---- Dataset extract

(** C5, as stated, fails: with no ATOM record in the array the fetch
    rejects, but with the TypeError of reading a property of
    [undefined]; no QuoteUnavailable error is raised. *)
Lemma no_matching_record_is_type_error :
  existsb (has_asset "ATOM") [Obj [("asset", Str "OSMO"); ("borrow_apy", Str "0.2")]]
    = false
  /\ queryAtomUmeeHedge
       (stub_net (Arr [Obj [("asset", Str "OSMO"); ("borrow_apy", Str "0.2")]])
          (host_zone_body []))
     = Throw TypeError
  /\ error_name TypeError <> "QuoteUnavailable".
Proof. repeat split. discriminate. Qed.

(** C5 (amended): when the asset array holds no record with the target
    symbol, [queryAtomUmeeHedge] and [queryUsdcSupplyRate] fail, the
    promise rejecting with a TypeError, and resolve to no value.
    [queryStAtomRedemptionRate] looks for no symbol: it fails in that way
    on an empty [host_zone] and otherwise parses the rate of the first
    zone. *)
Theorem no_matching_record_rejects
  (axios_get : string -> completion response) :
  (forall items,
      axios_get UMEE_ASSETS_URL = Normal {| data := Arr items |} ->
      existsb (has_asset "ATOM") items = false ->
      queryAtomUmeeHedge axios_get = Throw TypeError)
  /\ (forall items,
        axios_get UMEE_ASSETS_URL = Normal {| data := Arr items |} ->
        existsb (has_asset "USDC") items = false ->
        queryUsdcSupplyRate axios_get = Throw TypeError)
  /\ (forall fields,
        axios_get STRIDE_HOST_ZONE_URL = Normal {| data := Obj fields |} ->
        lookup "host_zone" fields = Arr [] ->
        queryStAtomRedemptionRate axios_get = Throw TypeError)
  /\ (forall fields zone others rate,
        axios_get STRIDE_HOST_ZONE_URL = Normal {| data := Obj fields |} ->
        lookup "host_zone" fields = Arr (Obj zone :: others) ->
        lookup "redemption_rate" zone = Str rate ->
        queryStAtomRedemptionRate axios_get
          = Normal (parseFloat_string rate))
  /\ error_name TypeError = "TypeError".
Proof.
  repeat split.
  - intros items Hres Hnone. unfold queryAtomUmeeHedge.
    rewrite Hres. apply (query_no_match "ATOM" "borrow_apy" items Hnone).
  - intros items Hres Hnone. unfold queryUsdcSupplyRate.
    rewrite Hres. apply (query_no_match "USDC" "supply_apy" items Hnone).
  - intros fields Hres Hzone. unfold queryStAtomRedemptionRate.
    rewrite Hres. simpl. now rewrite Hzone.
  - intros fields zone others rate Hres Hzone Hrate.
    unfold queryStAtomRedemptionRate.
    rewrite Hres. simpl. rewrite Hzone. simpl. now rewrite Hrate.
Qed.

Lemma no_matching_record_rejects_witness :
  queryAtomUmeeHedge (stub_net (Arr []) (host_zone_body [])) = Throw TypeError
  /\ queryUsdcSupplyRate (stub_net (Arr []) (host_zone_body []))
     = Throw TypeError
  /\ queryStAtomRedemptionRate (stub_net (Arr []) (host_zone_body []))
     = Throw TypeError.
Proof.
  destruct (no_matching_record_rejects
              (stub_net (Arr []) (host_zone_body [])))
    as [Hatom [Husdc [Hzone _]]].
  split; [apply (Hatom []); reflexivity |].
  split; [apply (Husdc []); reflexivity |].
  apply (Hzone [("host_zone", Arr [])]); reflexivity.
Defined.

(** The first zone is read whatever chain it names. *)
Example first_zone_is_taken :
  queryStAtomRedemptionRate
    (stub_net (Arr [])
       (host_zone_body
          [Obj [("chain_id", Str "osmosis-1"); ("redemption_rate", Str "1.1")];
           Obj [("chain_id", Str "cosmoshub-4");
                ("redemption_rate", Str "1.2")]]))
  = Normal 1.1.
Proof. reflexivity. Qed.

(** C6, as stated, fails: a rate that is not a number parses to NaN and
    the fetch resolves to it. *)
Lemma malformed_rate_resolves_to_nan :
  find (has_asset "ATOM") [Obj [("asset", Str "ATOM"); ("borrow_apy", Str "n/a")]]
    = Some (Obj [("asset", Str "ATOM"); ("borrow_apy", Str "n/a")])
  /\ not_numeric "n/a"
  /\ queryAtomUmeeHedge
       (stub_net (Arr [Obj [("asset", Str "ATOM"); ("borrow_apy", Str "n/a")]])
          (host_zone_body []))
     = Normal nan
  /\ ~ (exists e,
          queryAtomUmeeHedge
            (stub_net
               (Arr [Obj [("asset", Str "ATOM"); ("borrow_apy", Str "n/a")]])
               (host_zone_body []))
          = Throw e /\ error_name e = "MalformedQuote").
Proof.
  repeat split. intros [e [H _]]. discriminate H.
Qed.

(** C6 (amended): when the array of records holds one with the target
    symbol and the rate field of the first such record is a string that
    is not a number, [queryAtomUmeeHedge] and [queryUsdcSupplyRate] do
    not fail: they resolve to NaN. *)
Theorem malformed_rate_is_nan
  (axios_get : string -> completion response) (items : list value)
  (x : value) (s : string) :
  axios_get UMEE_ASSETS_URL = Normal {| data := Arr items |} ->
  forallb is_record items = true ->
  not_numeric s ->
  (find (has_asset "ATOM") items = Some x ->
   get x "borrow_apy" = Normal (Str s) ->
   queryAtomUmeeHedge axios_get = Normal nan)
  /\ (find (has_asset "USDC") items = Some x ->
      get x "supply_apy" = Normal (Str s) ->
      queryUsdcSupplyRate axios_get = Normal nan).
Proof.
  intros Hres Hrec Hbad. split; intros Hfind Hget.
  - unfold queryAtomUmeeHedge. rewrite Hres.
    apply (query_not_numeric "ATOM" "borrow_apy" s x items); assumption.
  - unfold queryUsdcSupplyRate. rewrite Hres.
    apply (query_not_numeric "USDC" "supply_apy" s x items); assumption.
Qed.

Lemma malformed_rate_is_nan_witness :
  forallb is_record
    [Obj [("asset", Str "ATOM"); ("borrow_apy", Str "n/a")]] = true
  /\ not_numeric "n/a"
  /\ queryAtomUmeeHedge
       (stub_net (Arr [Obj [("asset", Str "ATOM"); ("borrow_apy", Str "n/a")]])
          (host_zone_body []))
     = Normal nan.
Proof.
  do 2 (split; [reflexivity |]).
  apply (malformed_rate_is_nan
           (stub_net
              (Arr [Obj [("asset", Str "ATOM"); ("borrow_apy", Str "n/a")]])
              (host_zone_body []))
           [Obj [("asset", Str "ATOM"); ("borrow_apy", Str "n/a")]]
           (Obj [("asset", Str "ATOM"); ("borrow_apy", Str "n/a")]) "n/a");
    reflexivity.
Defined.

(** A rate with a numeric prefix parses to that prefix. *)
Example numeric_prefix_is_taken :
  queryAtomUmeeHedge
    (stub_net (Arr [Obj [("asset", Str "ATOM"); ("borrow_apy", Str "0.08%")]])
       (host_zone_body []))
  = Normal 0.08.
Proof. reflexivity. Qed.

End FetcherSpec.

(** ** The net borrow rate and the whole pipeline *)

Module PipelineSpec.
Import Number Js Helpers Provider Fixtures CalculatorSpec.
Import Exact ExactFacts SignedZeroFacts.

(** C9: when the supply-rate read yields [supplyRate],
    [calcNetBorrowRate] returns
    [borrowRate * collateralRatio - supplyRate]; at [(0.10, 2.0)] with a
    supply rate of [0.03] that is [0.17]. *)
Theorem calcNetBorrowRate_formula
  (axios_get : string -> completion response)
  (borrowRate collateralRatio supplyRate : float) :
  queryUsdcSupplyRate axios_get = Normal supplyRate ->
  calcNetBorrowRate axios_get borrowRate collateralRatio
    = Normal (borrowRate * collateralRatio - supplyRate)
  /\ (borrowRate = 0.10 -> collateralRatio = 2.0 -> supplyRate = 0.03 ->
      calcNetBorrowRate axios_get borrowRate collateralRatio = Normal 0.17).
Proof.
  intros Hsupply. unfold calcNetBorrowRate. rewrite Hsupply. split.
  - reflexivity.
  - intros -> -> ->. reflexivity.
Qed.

--------

Your assignment: Considering only the data above, return the lines in which "repeat" occurs.

Result of this exercise:
Proof. repeat split. discriminate. Qed.
  repeat split.
  repeat split. intros [e [H _]]. discriminate H.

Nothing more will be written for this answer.